Saint-Lambert, dans son discours, crut devoir louer outrageusement ceux qui l'avaient nommé et Grimm raille agréablement cette reconnaissance exagérée:
«On a, dit-il, donné à M. de Saint-Lambert, lorsqu'il est entré à l'Académie, un encensoir, à condition qu'il en dirigerait les coups, non seulement en arrière sur les fondateurs, mais encore en avant sur les principaux nez académiques. Le nouvel élu a fait son devoir d'encenseur à merveille, et il n'y a point d'habitué de paroisse qui sache mieux lancer le sien vers le porteur du Saint-Sacrement.»
CHAPITRE VII
1770
La marquise de Lenoncourt quitte Paris.—Mme de Boufflers songe à suivre son exemple.
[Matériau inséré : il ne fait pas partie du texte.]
Lemma reserved_regions index : 0 <= index -> Fdt.fdt_get_reserved_memory_region (Some fdt) index = Some (tree_regions !! Z.to_nat index).
Proof.
  intros Hi. unfold Fdt.fdt_get_reserved_memory_region, tree_regions. destruct (Z.ltb_spec index 0); [lia |].
  change (lit "/reserved-memory") with (path_str [chars "reserved-memory"] ++ 0 :: []).
  destruct (named_node (chars "reserved-memory") []) as [-> He]; [lit_ok | done |]. cbn [mbind option_bind].
  destruct (lookup_node names t 40 [chars "reserved-memory"]) as [[[own off] k] |]; [| done].
  destruct (He _ eq_refl) as (Hneg & Hok & r & Hr). cbn [fst snd] in *. rewrite Hneg. unfold lit.
  destruct (node_value own off k r (chars "reg") [] Hok Hr) as (p1 & -> & H1); [by repeat constructor |]. cbn [mbind option_bind].
  rewrite (parse_region _ _ _ H1). cbn [mbind option_bind]. pose proof Hr as Hr'. rewrite enc_inside, <- app_assoc in Hr'.
  destruct (skip_name_spec off (d_name k) _ Hr') as (Hread & Hsk & Hn); [by inversion Hok |]. unfold inside in Hn. rewrite <- !app_assoc in Hn.
  inversion Hok as [? n pl ks _ _ Hpl' Hks]; subst. cbn [d_name d_props d_kids] in *.
  assert (Hloop : forall current, current <= index ->
    reserved_loop (fdt_fuel fdt) fdt (off + Z.of_nat (length (enc_begin n))) 1 current index =
      Some (omap (fun k => child_of (d_props k)) ks !! Z.to_nat (index - current))).
  { intros current Hc. assert (Hf : exists f, fdt_fuel fdt = (length pl + (S (S (list_sum (map ntok ks)) + f)))%nat).
    { destruct Hr as [Ea _]. apply at_bound in Ea as [? Hb]. rewrite length_app in Hb. pose proof (ntok_length names (DNode n pl ks)) as Hk. cbn [ntok] in Hk.
      exists (fdt_fuel fdt - (length pl + S (S (list_sum (map ntok ks)))))%nat. unfold fdt_fuel. lia. }
    destruct Hf as [f ->]. destruct (reserved_props pl (S (S (list_sum (map ntok ks)) + f)) _ _ 1 current index Hn Hpl' ltac:(lia)) as [-> Hn2].
    by apply (reserved_kids ks own _ r). }
  destruct (region_of (assoc (chars "reg") pl)) as [v |].
  - destruct (Z.eqb_spec 0 index) as [<- | Hne]; [done |]. rewrite Hread. cbn [mbind option_bind]. change (FDT_BEGIN_NODE =? FDT_BEGIN_NODE) with true. cbn [negb].
    rewrite Hsk. cbn [mbind option_bind]. rewrite Hloop by lia. replace (Z.to_nat index) with (S (Z.to_nat (index - 1))) by lia. done.
  - rewrite Hread. cbn [mbind option_bind]. change (FDT_BEGIN_NODE =? FDT_BEGIN_NODE) with true. cbn [negb].
    rewrite Hsk. cbn [mbind option_bind]. rewrite Hloop by lia. by rewrite Z.sub_0_r.
Qed.

End Boot.

(** ** The walks end *)

(** One turn of each walk, and where it ends: the next token, an answer, or none
    where it reads outside of the blob or a buffer is full. *)

(** The token behind the one at [ptr]: a node has its name, a property its length and value. *)
Definition after_token (fdt : fdt_blob) (ptr token : Z) : option Z :=
  if token =? FDT_BEGIN_NODE then skip_name fdt (ptr + 4)
  else if token =? FDT_PROP then len ← read32 fdt (ptr + 4); Some (align4 fdt (ptr + 12 + len))
  else Some (ptr + 4).

(** A node is pushed on the path and compared, its end pops it. *)
Definition path_turn (fdt : fdt_blob) (path : list Z) (s : Z * list Z) : option ((Z * list Z) + Z) :=
  let '(ptr, cur) := s in
  token ← read32 fdt ptr;
  if token =? FDT_END then Some (inr (-1)) else
  ptr' ← after_token fdt ptr token;
  if token =? FDT_BEGIN_NODE then
    bs ← at_ fdt (ptr + 4);
    n ← strlen bs;
    cur' ← push_name cur (take (Z.to_nat n) bs);
    found ← match_path (length cur' + length path) (cur' ++ [0]) path;
    Some (if (found : bool) then inr (i32 ptr) else inl (ptr', cur'))
  else Some (inl (ptr', if token =? FDT_END_NODE then pop_name cur else cur)).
La vie de Mme de Lenoncourt dans la capitale devenait de jour en jour moins agréable, elle souffrait de sa pauvreté, de son isolement, l'ennui la gagnait et aussi la misanthropie.
«J'ai trouvé dans la vie tant de gens qui ne voulaient pas m'aimer, écrit-elle tristement, et qui ne voulaient pas que je les aimasse, tant de sots, tant de gueux, qu'ils m'ont enfin dégoûté d'eux.»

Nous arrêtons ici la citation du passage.